The Boy Behind the Beast is, honestly, the track that breaks me every time. It's about looking past someone's armor and seeing the child who built it. "You laugh a beat later than everyone else / Like joy is a language you taught to yourself." I wrote that line about someone specific, but every person who's ever survived something will hear themselves in it. The spoken bridge — "The thing you were afraid of? You already survived it. It's over." — those are words I needed to hear once. Nobody said them. So, I sang them instead. The violin on this track isn't decorative. It's weeping.
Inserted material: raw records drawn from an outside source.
(** * A STUN Binding server: codec and admission control

    Shallow embedding of the three variants of [stun-server.ts]:

    - the original script (module-level limiter state, transaction id
      folded cyclically into the mapped address), in [Module Original];
    - the class-based rewrite ([RateLimiter] class, first four
      transaction-id bytes only), in [Module Refactored];
    - the config-driven rewrite, whose only difference for the core is the
      validating constructor, in [Module Configured].

    Buffers are lists of byte values kept as [Z]; the JavaScript 32-bit
    operators are written out with their wrap-around; the [Buffer] writers
    that raise [RangeError] return in an error monad. *)

From Stdlib Require Import ZArith Lia Bool.
From stdpp Require Import base numbers list strings gmap.

Local Open Scope Z_scope.

(** ** Exceptions *)

Inductive JsError : Type :=
| RangeError                       (* ERR_OUT_OF_RANGE of the Buffer API *)
| Error (msg : string).            (* [throw new Error(msg)] *)

Inductive result (A : Type) : Type :=
| Ok (a : A)
| Throw (e : JsError).
Arguments Ok {A} a.
Arguments Throw {A} e.

Definition rbind {A B} (m : result A) (k : A -> result B) : result B :=
  match m with
  | Ok a => k a
  | Throw e => Throw e
  end.

Notation "'let!' x ':=' m 'in' k" := (rbind m (fun x => k))
  (at level 10, x name, m at level 100, k at level 200).

(** ** JavaScript numeric operators on integers *)

Definition toInt32 (z : Z) : Z := (z + 2 ^ 31) mod 2 ^ 32 - 2 ^ 31.
Definition toUint8 (z : Z) : Z := z mod 256.

(** [a ^ b], [a & b] and [a >> n] of JavaScript. *)
Definition js_xor (a b : Z) : Z := Z.lxor (toInt32 a) (toInt32 b).
Definition js_and (a b : Z) : Z := Z.land (toInt32 a) (toInt32 b).
Definition js_sar (a n : Z) : Z := Z.shiftr (toInt32 a) (n mod 32).

(** ** Buffers *)

Abbreviation Buffer := (list Z) (only parsing).

Definition isByte (b : Z) : Prop := 0 <= b < 256.
Definition isBuffer (b : Buffer) : Prop := Forall isByte b.

(** [Buffer.alloc(n)] *)
Definition alloc (n : nat) : Buffer := replicate n 0.

(** [Buffer.from(array)]: every entry is stored modulo 256. *)
Definition Buffer_from (a : list Z) : Buffer := toUint8 <$> a.

(** [Buffer.concat(list)] *)
Definition Buffer_concat (l : list Buffer) : Buffer := concat l.

(** [buf.slice(start, end)] / [buf.subarray(start, end)] and the one-argument
    form; the end is clamped to the length. *)
Definition slice (s e : nat) (b : Buffer) : Buffer := take (e - s) (drop s b).
Definition sliceFrom (s : nat) (b : Buffer) : Buffer := drop s b.

(** [src.copy(target, targetStart)]: copies as many bytes as fit. *)
Definition copy (src target : Buffer) (targetStart : nat) : Buffer :=
  let n := (length src `min` (length target - targetStart))%nat in
  take targetStart target ++ take n src ++ drop (targetStart + n) target.

(** [buf[i]] read under a bitwise operator ([undefined] counts as 0) and the
    typed-array store [buf[i] = v], which is ignored out of range. *)
Definition getIndex (b : Buffer) (i : nat) : Z := default 0 (b !! i).
Definition setIndex (i : nat) (v : Z) (b : Buffer) : Buffer := <[i := toUint8 v]> b.

(** [buf[i] ^= v] *)
Definition xorAssign (i : nat) (v : Z) (b : Buffer) : Buffer :=
  setIndex i (js_xor (getIndex b i) v) b.

Definition fits (off n : nat) (b : Buffer) : bool := (off + n <=? length b)%nat.

Definition writeUInt8 (v : Z) (off : nat) (b : Buffer) : result Buffer :=
  if (0 <=? v) && (v <=? 255) && fits off 1 b
  then Ok (<[off := v]> b)
  else Throw RangeError.

Definition writeUInt16BE (v : Z) (off : nat) (b : Buffer) : result Buffer :=
  if (0 <=? v) && (v <=? 65535) && fits off 2 b
  then Ok (<[S off := v mod 256]> (<[off := v / 256]> b))
  else Throw RangeError.

Definition writeUInt32BE (v : Z) (off : nat) (b : Buffer) : result Buffer :=
  if (0 <=? v) && (v <=? 4294967295) && fits off 4 b
  then Ok (<[S (S (S off)) := v mod 256]>
          (<[S (S off) := (v / 256) mod 256]>
          (<[S off := (v / 65536) mod 256]>
          (<[off := v / 16777216]> b))))
  else Throw RangeError.

Definition readUInt16BE (off : nat) (b : Buffer) : result Z :=
  match b !! off, b !! S off with
  | Some b0, Some b1 => Ok (b0 * 256 + b1)
  | _, _ => Throw RangeError
  end.

Definition readUInt32BE (off : nat) (b : Buffer) : result Z :=
  match b !! off, b !! S off, b !! S (S off), b !! S (S (S off)) with
  | Some b0, Some b1, Some b2, Some b3 =>
      Ok (b0 * 16777216 + b1 * 65536 + b2 * 256 + b3)
  | _, _, _, _ => Throw RangeError
  end.

(** ** STUN constants *)

Definition STUN_MAGIC_COOKIE : Z := 0x2112A442.
Definition STUN_BINDING_REQUEST : Z := 0x0001.
Definition STUN_BINDING_RESPONSE : Z := 0x0101.
Definition STUN_ATTR_XOR_MAPPED_ADDRESS : Z := 0x0020.

(** [(STUN_MAGIC_COOKIE >> (24 - i * 8)) & 0xFF] *)
Definition cookieByte (i : nat) : Z :=
  js_and (js_sar STUN_MAGIC_COOKIE (24 - Z.of_nat i * 8)) 0xFF.

(** The magic cookie, most significant byte first. *)
Definition cookieBytes : list Z := [0x21; 0x12; 0xA4; 0x42].

(** First loop of [createXorMappedAddress], the same in every variant:
    [for (let i = 0; i < 4; i++) addrBuf[i] ^= cookieByte(i)]. *)
Definition xorCookie (addrBuf : Buffer) : Buffer :=
  foldl (fun b i => xorAssign i (cookieByte i) b) addrBuf (seq 0 4).

(** ** The message decoder *)

Record StunMessage : Type := {
  msg_type : Z;                  (* field [type] *)
  msg_length : Z;                (* field [length] *)
  transactionId : Buffer;
  attributes : Buffer
}.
The middle of the album — My Chest is Your Altar, The Heavy Crown, The Masterpiece in the Dark — these are the three faces of devotion. The altar is physical: lay your head here, I've got you. The crown is structural: let me carry the weight you can't put down in front of anyone else. The masterpiece is perceptual: where you see ruins, I see a grand design. Together they say: I see you. All of you. The tired parts. The broken parts. The parts you apologize for. And I'm not going anywhere. I know that sounds simple. It's the hardest thing in the world, and most people never get to hear it.
The Last Ones Standing and Our Sacred Empire shift from the intimate to the epic. Last Ones Standing is my war cry — loyalty as violence, devotion as aggression. "If you go to Hell, I am packing my bags / We'll raise our flag on the burning crags." I meant every word. The title track is quieter, more architectural: two people building something imperfect, brick by brick, argument by argument, repair by repair. "It's not done, it's not perfect, it's not clean or defined / But it's ours." The most romantic thing I've ever written is the admission that love is always under construction.
My Promise is the heaviest track emotionally — no metaphors to hide behind. "I traded the ocean for one pair of lips. Not blind. Not naive. Not a girl in a dream — a woman who knew exactly what she'd seen." This isn't a fairy tale confession. This is a contract. I wrote verse three imagining us old — silver hair, trembling hands, sitting on the porch of whatever we've built. If that's not punk rock, nothing is. And the album closes with Rise, My Love — the only morning song I've ever written. The healing is done. The darkness served its purpose. Now go. "I'm not sending you away. I'm unleashing you." It's the happiest ending I've ever allowed myself to believe in.
I released this album on March 8th — International Women's Day. In Russia, where I'm from, that day is about flowers and independence and being strong on your own. My protest was the opposite: being strong enough to need someone. Being brave enough to build something together. The real rebellion in 2026 isn't another "I don't need a man" anthem. It's a woman in a corset and combat boots picking up her childhood violin and singing "I believe in you" — and meaning it.